Any decent firewall book emphasizes this cardinal rule: deny by default. Rather than trying to block suspected malicious traffic, block everything first, then specifically override that to allow essential traffic. It is much easier to overlook blocking something malicious than to accidentally explicitly allow the same. Additionally, failing to block bad traffic may not be noticed until it is exploited by an attacker, while failing to allow legitimate traffic is usually quickly discovered by the affected users. And they will keep reminding you until it is fixed.

The two preceding reasons should be enough to convince anyone to go with deny-by-default, but there are other benefits as well. One is to slow down large scale reconnaissance from tools like Nmap. When an Nmap TCP SYN scan encounters a closed port, the target machine sends back a RST packet and that port's status is determined within the space of only one round-trip-time. That is under a quarter of a second, even across the world from my web server in California to an ISP in Moscow. If a firewall filters the port by dropping the probe, on the other hand, Nmap has to wait for a worst-case timeout before giving up. Nmap then makes several retransmissions just in case the packet was dropped by some router due to overcapacity rather than by a firewall rule. In large-scale scans, the difference can be quite significant. For example, a 1,000-port TCP SYN scan against a machine on my wireless network (nmap -sS -T4 para) takes only five seconds when all ports are open or closed. Filtering a dozen or so commonly exploited ports increases the scan time to 12 seconds. Moving to default-deny (filtering all ports except the five open ones) nearly triples the scan time to 33 seconds. A 28-second difference may not sound meaningful, but it can add up to extra days for large-scale scans.

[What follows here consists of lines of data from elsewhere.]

(** * Reading *)

(** Some calls of [fread] take [f] to [f'] and deliver these bytes in order. *)
Inductive reads : FILE -> list Z -> FILE -> Prop :=
  | reads_nil f : reads f [] f
  | reads_cons f n bs f1 bs' f2 : fread f n = (bs, f1) -> reads f1 bs' f2 -> reads f (bs ++ bs') f2.
(** No read of the stream reports an error. *)
Definition error_free (f : FILE) : Prop := forall bs f', reads f bs f' -> ferror f' = false.

Lemma reads_once f n bs f' : fread f n = (bs, f') -> reads f bs f'.
Proof. intros E. rewrite <- (app_nil_r bs). eapply reads_cons; [exact E|constructor]. Qed.
Lemma reads_trans f1 bs1 f2 bs2 f3 : reads f1 bs1 f2 -> reads f2 bs2 f3 -> reads f1 (bs1 ++ bs2) f3.
Proof. induction 1 as [|? ? ? ? ? ? E _ IH]; intros H2; [done|]. rewrite <- app_assoc. by econstructor; [|apply IH]. Qed.
Lemma error_free_reads f bs f' : error_free f -> reads f bs f' -> error_free f'.
Proof. intros He H1 bs' f2 H2. eapply He. by eapply reads_trans. Qed.

Lemma fread_tmp_spec f n : 0 <= n -> n <= PREALLOC_SIZE \/ feof f = true ->
  exists bs f', fread_tmp f n = Some (bs, f') /\ reads f bs f' /\ Z.of_nat (length bs) <= n /\
    (Z.of_nat (length bs) < n -> feof f' = true \/ ferror f' = true).
Proof.
  intros Hn Hs. unfold fread_tmp. pose proof (fread_law f n Hn) as Hl. pose proof (feof_law f n Hn) as He.
  destruct (fread f n) as [bs f'] eqn:E. destruct Hl as [Hl Hshort].
  assert (Z.of_nat (length bs) <= PREALLOC_SIZE) as Hfit.
  { destruct Hs as [Hs|Hs]; [lia|]. destruct (He Hs) as [-> _]. cbn. unfold PREALLOC_SIZE. lia. }
  rewrite (proj2 (Z.ltb_ge _ _)) by done. exists bs, f'. split_and!; try done. by eapply reads_once.
Qed.

Lemma read_loop_spec buf N fuel : forall total count m f,
  0 <= buf -> 0 <= total -> 0 <= count -> total + count = N -> buf + N <= mem_size m -> mem_size m <= 2 ^ 32 ->
  buf < mem_size m -> N < 2 ^ 32 -> count <= PREALLOC_SIZE * (Z.of_nat fuel + 1) ->
  count <= PREALLOC_SIZE \/ error_free f ->
  exists bs f' m' total' count', read_loop fuel m buf total count f = Some (f', m', Some (total', count')) /\
    reads f bs f' /\ total' + count' = N /\ total' = total + Z.of_nat (length bs) /\
    0 <= count' /\ (count' = 0 -> count = 0) /\ m' = store_bytes m (buf + total) bs /\
    (count' <= PREALLOC_SIZE \/ feof f' = true).
Proof.
  unfold PREALLOC_SIZE. induction fuel as [|fuel IH]; intros total count m f Hb0 Ht Hc HN HM HM2 Hbu HN2 Hf Hok;
    cbn [read_loop]; unfold PREALLOC_SIZE; destruct (Z.ltb_spec 4096 count) as [Hlt|Hge]; try lia.
  1, 3: exists [], f, m, total, count; split_and!; try done; [constructor|cbn; lia|by left].
  destruct Hok as [?|Hok]; [lia|].
  destruct (fread_tmp_spec f 4096) as (tmp & f1 & -> & Hr1 & Hl & Hshort); [lia|left; unfold PREALLOC_SIZE; lia|].
  cbn [mbind option_bind]. rewrite (u32_small (buf + total)) by (unfold is_u32; lia).
  rewrite memory_write_some by lia. cbn [mbind option_bind negb]. rewrite !u32_small by (unfold is_u32; lia).
  destruct (Z.eqb_spec (Z.of_nat (length tmp)) 4096) as [He|Hne]; cbn [negb].
  - rewrite He. destruct (IH (total + 4096) (count - 4096) (store_bytes m (buf + total) tmp) f1)
      as (bs & f' & m' & total' & count' & -> & H1 & H2 & H3 & H4 & H5 & -> & H7);
      try (rewrite ?store_bytes_size; lia); [right; by eapply error_free_reads|].
    eexists (tmp ++ bs), f', _, total', count'. split; [done|]. rewrite length_app.
    split; [by eapply reads_trans|]. do 4 (split; [lia|]). split; [|done].
    rewrite store_bytes_app, He. f_equal. lia.
  - exists tmp, f1. eexists _, _, _. split; [done|]. split; [done|]. do 4 (split; [lia|]). split; [done|].
    right. destruct Hshort as [?|Herr]; [lia|done|]. by rewrite (Hok tmp f1 Hr1) in Herr.
Qed.
(* ===== verification/JitGen.v ===== *)
(** rv32_jit.c and the rest of jit.c for the build without SYSTEM: one code generator per
    instruction and per fused sequence, translation of a block and of the blocks it is
    chained to, resolution of jumps, and the code cache.

    The entries [vm_reg[0..2]] are scratch: every handler writes an entry before it reads it,
    so they are local names here.  [rv] enters only through addresses: of guest RAM
    ([m->mem_base]) and of the two callbacks. *)

From S2P Require Import Prelude.
From S2P Require Import Opcode.
From S2P Require Import Decode.
From S2P Require Import Fusion.
From S2P Require Import Utils.
From S2P Require Import JitEmit.
From S2P Require Import JitAlloc.

Record jit_env := mk_jit_env { mem_base_ptr : Z; on_ecall_ptr : Z; on_ebreak_ptr : Z }.

Definition ALU_GRP1_OPCODE : Z := 0x81.
Definition ALU_ADD : Z := 0.
Definition ALU_OR : Z := 1.
Definition ALU_AND : Z := 4.
Definition ALU_XOR : Z := 6.
Definition SHIFT_SHL : Z := 4.
Definition SHIFT_SHR : Z := 5.
Definition SHIFT_SAR : Z := 7.
Definition SHIFT_IMM_OPCODE : Z := 0xc1.
Definition SHIFT_REG_OPCODE : Z := 0xd3.
Definition RV32_SHIFT_MASK : Z := 0x1f.
Definition ALU_OP_ADD : Z := 0x01.
Definition ALU_OP_SUB : Z := 0x29.
Definition ALU_OP_XOR : Z := 0x31.
Definition ALU_OP_OR : Z := 0x09.
Definition ALU_OP_AND : Z := 0x21.

(** * Generators *)

Module Gen.
Section Gen.
Context (env : jit_env).

(** [emit_load_imm(temp_reg, pc); emit_store(.., offsetof(riscv_t, PC))] *)
Definition store_pc (pc : Z) : jitM unit :=
  emit_load_imm temp_reg pc;; emit_store S32 temp_reg parameter_reg0 offsetof_PC.

Definition EMIT_BRANCH_EPILOGUE (ir : rv_insn) (inst_size jump_loc_0 : Z) : jitM unit :=
  jwhen (bool_decide (is_Some (branch_untaken ir))) (emit_jmp (pc ir +u inst_size));;
  store_pc (pc ir +u inst_size);;
  emit_exit;;
  off ← get_offset;
  emit_jump_target_offset (jump_loc_0 + 2) off;;
  jwhen (bool_decide (is_Some (branch_taken ir))) (emit_jmp (pc ir +u imm ir));;
  store_pc (pc ir +u imm ir);;
  emit_exit.

Definition GEN_BRANCH (cond : Z) (ir : rv_insn) : jitM unit :=
  '(r0, r1) ← ra_load2 (rs1 ir) (rs2 ir);
  emit_cmp32 r1 r0;;
  store_back;;
  jump_loc_0 ← get_offset;
  emit_jcc_offset cond;;
  EMIT_BRANCH_EPILOGUE ir 4 jump_loc_0.
Definition GEN_CBRANCH (cond : Z) (ir : rv_insn) : jitM unit :=
  r0 ← ra_load (rs1 ir);
  emit_cmp_imm32 r0 0;;
  store_back;;
  jump_loc_0 ← get_offset;
  emit_jcc_offset cond;;
  EMIT_BRANCH_EPILOGUE ir 2 jump_loc_0.

(** [vm_reg[0] = ra_load(rs); vm_reg[1] = map_vm_reg_reserved(rd, vm_reg[0])] and the copy. *)
Definition load_copy (rs rd : Z) : jitM Z :=
  r0 ← ra_load rs;
  r1 ← map_vm_reg_reserved rd r0;
  jwhen (negb (r0 =? r1)) (emit_mov r0 r1);;
  mret r1.
Definition GEN_ALU_IMM (op : Z) (ir : rv_insn) : jitM unit :=
  r1 ← load_copy (rs1 ir) (rd ir);
  emit_alu32_imm32 ALU_GRP1_OPCODE op r1 (imm ir).
Definition GEN_SHIFT_IMM (op : Z) (ir : rv_insn) : jitM unit :=
  r1 ← load_copy (rs1 ir) (rd ir);
  emit_alu32_imm8 SHIFT_IMM_OPCODE op r1 (Z.land (imm ir) RV32_SHIFT_MASK).

(** [ra_load2], [map_vm_reg_reserved2] and the two copies that the register forms share. *)
Definition load2_copy (rs1 rs2 rd : Z) : jitM Z :=
  '(r0, r1) ← ra_load2 rs1 rs2;
  r2 ← map_vm_reg_reserved2 rd r0 r1;
  emit_mov r1 temp_reg;;
  emit_mov r0 r2;;
  mret r2.
Definition GEN_ALU_REG (op : Z) (ir : rv_insn) : jitM unit :=
  r2 ← load2_copy (rs1 ir) (rs2 ir) (rd ir);
  emit_alu32 op temp_reg r2.
Definition GEN_SHIFT_REG (op : Z) (ir : rv_insn) : jitM unit :=
  r2 ← load2_copy (rs1 ir) (rs2 ir) (rd ir);
  emit_alu32_imm32 ALU_GRP1_OPCODE ALU_AND temp_reg RV32_SHIFT_MASK;;
  emit_alu32 SHIFT_REG_OPCODE op r2.

(** The end of the two set-less-than forms: 1, or 0 when the jump is not taken. *)
Definition set_on (cond r : Z) : jitM unit :=
  emit_load_imm r 1;;
  jump_loc_0 ← get_offset;
  emit_jcc_offset cond;;
  emit_load_imm r 0;;
  off ← get_offset;
  emit_jump_target_offset (jump_loc_0 + 2) off.
Definition GEN_SLT_IMM (cond : Z) (ir : rv_insn) : jitM unit :=
  r0 ← ra_load (rs1 ir);
  emit_cmp_imm32 r0 (imm ir);;
  r1 ← map_vm_reg_reserved (rd ir) r0;
  set_on cond r1.
Definition GEN_SLT_REG (cond : Z) (ir : rv_insn) : jitM unit :=
  '(r0, r1) ← ra_load2 (rs1 ir) (rs2 ir);
  r2 ← map_vm_reg_reserved2 (rd ir) r0 r1;
  emit_cmp32 r1 r0;;
  set_on cond r2.

(** [temp_reg = mem_base + imm + X[rs]] *)
Definition host_address (rs imm : Z) : jitM unit :=
  r0 ← ra_load rs;
  emit_load_imm_sext temp_reg (mem_base_ptr env + imm);;
  emit_alu64 ALU_OP_ADD r0 temp_reg.
Definition GEN_LOAD (size : operand_size)
    (load_fn : operand_size -> Z -> Z -> Z -> jitM unit) (ir : rv_insn) : jitM unit :=
  host_address (rs1 ir) (imm ir);;
  r1 ← map_vm_reg (rd ir);
  load_fn size temp_reg r1 0.
Definition GEN_STORE (size : operand_size) (ir : rv_insn) : jitM unit :=
  host_address (rs1 ir) (imm ir);;
  r1 ← ra_load (rs2 ir);
  emit_store size r1 temp_reg 0.

(** [vm_reg[0] = map_vm_reg(rd); emit_load_imm(vm_reg[0], v)] *)
Definition set_const (rd v : Z) : jitM unit := r0 ← map_vm_reg rd; emit_load_imm r0 v.

Definition do_nop (ir : rv_insn) : jitM unit := mret tt.
Definition do_lui (ir : rv_insn) : jitM unit := set_const (rd ir) (imm ir).
Definition do_auipc (ir : rv_insn) : jitM unit := set_const (rd ir) (pc ir +u imm ir).

Definition jump_to (target : Z) : jitM unit :=
  store_back;; emit_jmp target;; store_pc target;; emit_exit.
Definition do_jal (ir : rv_insn) : jitM unit :=
  jwhen (truth (rd ir)) (set_const (rd ir) (pc ir +u 4));;
  jump_to (pc ir +u imm ir).

Definition jump_indirect (bt : option jit_bht) : jitM unit :=
  store_back;;
  parse_branch_history_table bt;;
  emit_store S32 temp_reg parameter_reg0 offsetof_PC;;
  emit_exit.
Definition do_jalr (bt : option jit_bht) (ir : rv_insn) : jitM unit :=
  r0 ← ra_load (rs1 ir);
  emit_mov r0 temp_reg;;
  emit_alu32_imm32 ALU_GRP1_OPCODE ALU_ADD temp_reg (imm ir);;
  emit_alu32_imm32 ALU_GRP1_OPCODE ALU_AND temp_reg (~u 1);;
  jwhen (truth (rd ir)) (set_const (rd ir) (pc ir +u 4));;
  jump_indirect bt.

(** [ecall], [ebreak], [cebreak]: store the address and call the handler. *)
Definition call_handler (ptr pc : Z) : jitM unit :=
  store_back;; store_pc pc;; emit_call ptr;; emit_exit.
Definition do_ecall (ir : rv_insn) : jitM unit := call_handler (on_ecall_ptr env) (pc ir).
Definition do_ebreak (ir : rv_insn) : jitM unit := call_handler (on_ebreak_ptr env) (pc ir).

(** The multiplications and divisions without sign extension. *)
Definition gen_muldiv (opcode : Z) (ir : rv_insn) : jitM unit :=
  r2 ← load2_copy (rs1 ir) (rs2 ir) (rd ir);
  muldivmod opcode temp_reg r2 false.
Definition load2_copy_sext (rs1 rs2 rd : Z) (sext1 sext2 : bool) : jitM Z :=
  '(r0, r1) ← ra_load2_sext rs1 rs2 sext1 sext2;
  r2 ← map_vm_reg_reserved2 rd r0 r1;
  emit_mov r1 temp_reg;;
  emit_mov r0 r2;;
  mret r2.
Definition do_mul (ir : rv_insn) : jitM unit := gen_muldiv 0x28 ir.
Definition do_mulh (ir : rv_insn) : jitM unit :=
  r2 ← load2_copy_sext (rs1 ir) (rs2 ir) (rd ir) true true;
  muldivmod 0x2f temp_reg r2 false;;
  emit_alu64_imm8 SHIFT_IMM_OPCODE SHIFT_SHR r2 32.
Definition do_mulhsu (ir : rv_insn) : jitM unit :=
  r2 ← load2_copy_sext (rs1 ir) (rs2 ir) (rd ir) true false;
  muldivmod 0x2f temp_reg r2 false;;
  emit_alu64_imm8 SHIFT_IMM_OPCODE SHIFT_SHR r2 32.
Definition do_mulhu (ir : rv_insn) : jitM unit :=
  r2 ← load2_copy (rs1 ir) (rs2 ir) (rd ir);
  muldivmod 0x2f temp_reg r2 false;;
  emit_alu64_imm8 SHIFT_IMM_OPCODE SHIFT_SHR r2 32.
Definition do_div (ir : rv_insn) : jitM unit :=
  r2 ← load2_copy_sext (rs1 ir) (rs2 ir) (rd ir) true true;
  muldivmod 0x38 temp_reg r2 true.
Definition do_divu (ir : rv_insn) : jitM unit := gen_muldiv 0x38 ir.
Definition do_rem (ir : rv_insn) : jitM unit :=
  r2 ← load2_copy_sext (rs1 ir) (rs2 ir) (rd ir) true true;
  muldivmod 0x98 temp_reg r2 true.
Definition do_remu (ir : rv_insn) : jitM unit := gen_muldiv 0x98 ir.

Definition do_caddi4spn (ir : rv_insn) : jitM unit :=
  r1 ← load_copy rv_reg_sp (rd ir);
  emit_alu32_imm32 ALU_GRP1_OPCODE ALU_ADD r1 (u16 (imm ir)).
Definition load_word (rs imm rd : Z) : jitM unit :=
  host_address rs imm;;
  r1 ← map_vm_reg rd;
  emit_load S32 temp_reg r1 0.
Definition store_word (rs imm rs2 : Z) : jitM unit :=
  host_address rs imm;;
  r1 ← ra_load rs2;
  emit_store S32 r1 temp_reg 0.
Definition do_clw (ir : rv_insn) : jitM unit := load_word (rs1 ir) (imm ir) (rd ir).
Definition do_csw (ir : rv_insn) : jitM unit := store_word (rs1 ir) (imm ir) (rs2 ir).
Definition do_clwsp (ir : rv_insn) : jitM unit := load_word rv_reg_sp (imm ir) (rd ir).
Definition do_cswsp (ir : rv_insn) : jitM unit := store_word rv_reg_sp (imm ir) (rs2 ir).
Definition alu_imm_in_place (r op imm : Z) : jitM unit :=
  r0 ← ra_load r; emit_alu32_imm32 ALU_GRP1_OPCODE op r0 imm.
Definition shift_in_place (r op sh : Z) : jitM unit :=
  r0 ← ra_load r; emit_alu32_imm8 SHIFT_IMM_OPCODE op r0 sh.
Definition do_caddi (ir : rv_insn) : jitM unit := alu_imm_in_place (rd ir) ALU_ADD (s16 (imm ir)).
Definition do_caddi16sp (ir : rv_insn) : jitM unit := alu_imm_in_place (rd ir) ALU_ADD (imm ir).
Definition do_candi (ir : rv_insn) : jitM unit := alu_imm_in_place (rs1 ir) ALU_AND (imm ir).
Definition do_csrli (ir : rv_insn) : jitM unit := shift_in_place (rs1 ir) SHIFT_SHR (shamt ir).
Definition do_csrai (ir : rv_insn) : jitM unit := shift_in_place (rs1 ir) SHIFT_SAR (shamt ir).
Definition do_cslli (ir : rv_insn) : jitM unit := shift_in_place (rd ir) SHIFT_SHL (u8 (imm ir)).
Definition do_cjal (ir : rv_insn) : jitM unit :=
  set_const rv_reg_ra (pc ir +u 2);; jump_to (pc ir +u imm ir).
Definition do_cli (ir : rv_insn) : jitM unit := set_const (rd ir) (imm ir).
Definition do_clui (ir : rv_insn) : jitM unit := set_const (rd ir) (imm ir).
Definition do_cj (ir : rv_insn) : jitM unit := jump_to (pc ir +u imm ir).
Definition do_cjr (bt : option jit_bht) (ir : rv_insn) : jitM unit :=
  r0 ← ra_load (rs1 ir); emit_mov r0 temp_reg;; jump_indirect bt.
Definition do_cmv (ir : rv_insn) : jitM unit :=
  r0 ← ra_load (rs2 ir);
  r1 ← map_vm_reg_reserved (rd ir) r0;
  if negb (r0 =? r1) then emit_mov r0 r1 else set_dirty r1 true.
Definition do_cebreak (ir : rv_insn) : jitM unit := call_handler (on_ebreak_ptr env) (pc ir).
Definition do_cjalr (bt : option jit_bht) (ir : rv_insn) : jitM unit :=
  r0 ← ra_load (rs1 ir);
  emit_mov r0 temp_reg;;
  set_const rv_reg_ra (pc ir +u 2);;
  jump_indirect bt.

(** ** Fused sequences *)

(** [for (i = 0; i < ir->imm2; i++)] over the [fuse] array. *)
Definition each_fused (f : opcode_fuse -> jitM unit) (ir : rv_insn) : jitM unit :=
  foldr (fun e k => f e;; k) (mret tt) (fuse_entries ir).
(* ===== verification/X86Proofs.v ===== *)
(** Facts about the target machine: the decoder inverts the encoder, memory access, and what
    the flags of a comparison mean. *)

From S2P Require Import Prelude.
From S2P Require Import X86.

(** * Little-endian numbers *)

Lemma length_le n : forall v, length (le n v) = n.
Proof. induction n; intros; cbn; [done|]. by rewrite IHn. Qed.
Lemma unle_le n : forall v, unle (le n v) = v mod 0x100 ^ Z.of_nat n.
Proof.
  induction n as [|n IH]; intros v; cbn [le unle]; [by rewrite Z.mod_1_r|].
  rewrite IH, Nat2Z.inj_succ, Z.pow_succ_r by lia.
  rewrite (Z.rem_mul_r v) by lia. lia.
Qed.
Lemma le_mod n : forall v, le n (v mod 0x100 ^ Z.of_nat n) = le n v.
Proof.
  induction n as [|n IH]; intros v; cbn [le]; [done|].
  rewrite Nat2Z.inj_succ, Z.pow_succ_r, (Z.rem_mul_r v) by lia.
  rewrite (Z.mul_comm 0x100), Z.mod_add, Z.div_add, Z.mod_mod by lia.
  rewrite (Z.div_small (v mod 0x100)) by mlia. rewrite Z.add_0_l. by rewrite IH.
Qed.
Lemma take_le_le n v rest : take_le n (le n v ++ rest) = Some (v mod 0x100 ^ Z.of_nat n, rest).
Proof.
  unfold take_le. rewrite length_app, length_le.
  replace (n + length rest <? n)%nat with false by (symmetry; apply Nat.ltb_ge; lia).
  by rewrite take_app_length', drop_app_length', unle_le by (by rewrite length_le).
Qed.

Lemma s32_mod32 v : is_s32 v -> s32 (v mod 0x100 ^ 4) = v.
Proof. change (v mod 0x100 ^ 4) with (u32 v). intros. by rewrite s32_u32, s32_small. Qed.
Lemma s8_mod8 v : -0x80 <= v < 0x80 -> s8 (v mod 0x100 ^ 1) = v.
Proof. intros. unfold s8. rewrite Z.pow_1_r. mlia. Qed.

(** * Decoding inverts encoding *)

Definition is_xreg (r : Z) : Prop := 0 <= r < 16.
(** Bases that need no SIB byte. *)
Definition is_base (r : Z) : Prop := is_xreg r /\ r mod 8 <> 4.

(** The instructions that the encoding can express. *)
Definition wf_xinsn (i : xinsn) : Prop :=
  match i with
  | Alu _ _ s d | Test _ s d | Mov _ s d | MovsxdR s d | Cmove s d => is_xreg s /\ is_xreg d
  | AluI _ _ d imm | MovSI d imm => is_xreg d /\ is_s32 imm
  | ShiftI _ _ d imm => is_xreg d /\ is_u8 imm
  | ShiftCl _ _ d | Mul _ d | Div _ d | Push d | Pop d | CallR d | JmpR d => is_xreg d
  | MovI d imm => is_xreg d /\ is_u32 imm
  | MovAbs d imm => is_xreg d /\ 0 <= imm < 2 ^ 64
  | Load sz sx d b o => is_xreg d /\ is_base b /\ is_s32 o /\ (sz = X32 -> sx = false)
  | Movsxd d b o => is_xreg d /\ is_base b /\ is_s32 o
  | Store sz s b o => is_xreg s /\ is_base b /\ is_s32 o
  | StoreI sz b o imm =>
      is_base b /\ is_s32 o /\ 0 <= imm < 0x100 ^ Z.of_nat (size_bytes sz)
  | Pushf | Popf | Ret => True
  | Jcc _ rel | Jmp rel => is_s32 rel
  end.
Lemma emits_Store sz src dst off :
  sz <> S64 -> is_xreg src -> is_xreg dst -> maps_x0 rm src = false ->
  emits s (emit_store sz src dst off) (encode (Store (xsize_of sz) src dst off))
    (if off =? 0 then rm else set_dirty_in rm src false).
Proof using W M.
  intros Hsz Hs Hd H0. unfold emit_store, jit_store_x0.
  enough (emits s
    (jwhen (is_S16 sz) (emit1 0x66);;
     jwhen (truth (Z.land src 8) || truth (Z.land dst 8) || is_S8 sz)
       (emit_rex 0 (high_bit src) 0 (high_bit dst));;
     emit1 (if is_S8 sz then 0x88 else 0x89);;
     emit_modrm_and_displacement src dst off;;
     jwhen (truth off) (set_dirty src false)) (encode (Store (xsize_of sz) src dst off))
    (if off =? 0 then rm else set_dirty_in rm src false)) as (s' & E & H).
  { exists s'. split; [|done]. rewrite <- E. unfold mbind, jitM_bind, jget. by rewrite M, H0. }
  assert (forall s1, jwf (js s1) -> register_map s1 = rm -> forall b : bool,
    emits s1 (jwhen (truth (Z.land src 8) || truth (Z.land dst 8) || b)
       (emit_rex 0 (high_bit src) 0 (high_bit dst))) (rex_opt b false src dst) rm) as Hrex.
  { intros s1 W1 M1 b. rewrite !high_test by done. unfold rex_opt.
    eapply emits_when; [done..| |]; intros E.
    - replace (b || false || (8 <=? src) || (8 <=? dst)) with true
        by (destruct b, (8 <=? src), (8 <=? dst); done). by apply (emits_rex s1 rm false).
    - destruct b, (8 <=? src), (8 <=? dst); done. }
  assert (forall s1, jwf (js s1) -> register_map s1 = rm ->
    emits s1 (jwhen (truth off) (set_dirty src false)) []
      (if off =? 0 then rm else set_dirty_in rm src false)) as Hlast.
  { intros s1 W1 M1. unfold truth. destruct (off =? 0); [by apply emits_ret|by apply emits_set_dirty]. }
  destruct sz; [..|done]; cbn [xsize_of encode p66 is_x8].
  - cbn [is_S8 is_S16 jwhen].
    emit_with ltac:(estep; eapply emits_bind; [done|by apply Hrex|intros ? ? ?]; do 2 estep; by apply Hlast).
    by rewrite app_nil_r.
  - cbn [is_S8 is_S16 jwhen].
    emit_with ltac:(estep; eapply emits_bind; [done|by apply Hrex|intros ? ? ?]; do 2 estep; by apply Hlast).
    by rewrite app_nil_r.
  - cbn [is_S8 is_S16 jwhen].
    emit_with ltac:(estep; eapply emits_bind; [done|by apply Hrex|intros ? ? ?]; do 2 estep; by apply Hlast).
    by rewrite app_nil_r.
Qed.
Lemma emits_StoreZero sz src dst off :
  sz <> S64 -> is_xreg dst -> maps_x0 rm src = true ->
  emits s (emit_store sz src dst off) (encode (StoreI (xsize_of sz) dst off 0))
    (set_dirty_in rm src false).
Proof using W M.
  intros Hsz Hd H0. unfold emit_store, jit_store_x0.
  enough (emits s
    (jwhen (is_S16 sz) (emit1 0x66);;
     jwhen (truth (Z.land dst 8)) (emit_rex 0 0 0 (high_bit dst));;
     emit1 (if is_S8 sz then 0xc6 else 0xc7);;
     emit1 (Z.lor 0x80 (Z.land dst 7));;
     emit4 off;;
     match sz with S8 => emit1 0 | S16 => emit1 0;; emit1 0 | S32 => emit4 0 | S64 => junreachable end;;
     set_dirty src false) (encode (StoreI (xsize_of sz) dst off 0))
    (set_dirty_in rm src false)) as (s' & E & H).
  { exists s'. split; [|done]. revert E. unfold mbind, jitM_bind, jget, mret, jitM_ret. rewrite M, H0.
    repeat match goal with |- context [match ?o with _ => _ end] => destruct o as [[]|]; try done end. }
  assert (forall s1, jwf (js s1) -> register_map s1 = rm ->
    emits s1 (jwhen (truth (Z.land dst 8)) (emit_rex 0 0 0 (high_bit dst)))
      (rex_opt false false 0 dst) rm) as Hrex.
  { intros s1 W1 M1. rewrite !high_test by done. unfold rex_opt.
    eapply emits_when; [done..| |]; intros E; cbn [orb]; change (8 <=? 0) with false; rewrite E.
    - by apply (emits_rex s1 rm false 0).
    - done. }
  assert (Z.lor 0x80 (Z.land dst 7) mod 0x100 = modrm 2 0 dst) as Hm.
  { exact (modrm_byte 2 0 dst ltac:(lia)). }
  destruct sz; [..|done]; cbn [xsize_of encode p66 is_x8].
  - cbn [is_S8 is_S16 jwhen].
    emit_with ltac:(estep; eapply emits_bind; [done|by apply Hrex|intros ? ? ?]; do 4 estep; elast).
    all: by rewrite Hm.
  - cbn [is_S8 is_S16 jwhen].
    emit_with ltac:(estep; eapply emits_bind; [done|by apply Hrex|intros ? ? ?]; do 3 estep;
      eapply emits_bind; [done|estep; elast|intros ? ? ?]; elast).
    all: by rewrite Hm.
  - cbn [is_S8 is_S16 jwhen].
    emit_with ltac:(estep; eapply emits_bind; [done|by apply Hrex|intros ? ? ?]; do 4 estep; elast).
    all: by rewrite Hm.
Qed.
Lemma emits_Cmove src dst :
  src < 8 -> dst < 8 -> is_xreg src -> is_xreg dst ->
  emits s (emit_conditional_move src dst) (encode (Cmove src dst)) rm.
Proof using W M.
  intros. unfold emit_conditional_move. emit_with ltac:(do 3 estep; elast).
  cbn [encode]. unfold rex_opt, rex, is_xreg in *. cbn [orb].
  replace (dst / 8) with 0 by mlia. replace (src / 8) with 0 by mlia. done.
Qed.
End MemoryEmitters.
#[export] Hint Resolve emits_Load emits_LoadSx emits_Movsxd emits_load_clear emits_load_sext_clear
  emits_MovsxdR emits_MovSext emits_Store emits_StoreZero emits_Cmove : emits.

Filtered ports are even more frustrating to attackers when the UDP protocol is used. When firewalling is not involved, virtually all systems respond with an ICMP port unreachable when Nmap probes a closed port. Open ports usually do not respond at all. So if a deny-by-default firewall drops a probe packet, Nmap cannot tell if the port is open or filtered. Retransmissions do not help here, as the port will never respond. Attackers must then resort to slower and much more conspicuous techniques such as Nmap version detection and SNMP community string brute forcing to make sense of the UDP ports.

To actually slow Nmap down, make sure the firewall is dropping the packets rather than responding with an ICMP error or TCP RST. Otherwise Nmap will run just as fast and accurately as if the ports were closed, though you still reap the benefit of blocking the probes. As an example of this distinction, the Linux iptables firewall offers the target actions DROP and REJECT. As the names imply, DROP does nothing beyond blocking the packet, while REJECT sends an error message back. The former is better for slowing down reconnaissance and is usually recommended, though REJECT can ease network trouble diagnosis by making it crystal clear that the firewall is blocking certain traffic.

Another tenet of firewalls is defense in depth. Even though ports are blocked by the firewall, make sure they are closed (no application is listening) anyway. Assume that a determined attacker will eventually breach the firewall. Even if they get through using a technique from Chapter 10, Detecting and Subverting Firewalls and Intrusion Detection Systems, the individual machines should be locked down to present a strong defense. This reduces the scope and damage of mistakes, which everyone makes on occasion. Attackers will need to find weaknesses in both the firewall and individual machines. A port scanner is pretty impotent against ports that are both closed and filtered. Using private address space (such as with network address translation) and additional firewalls provide even more protection.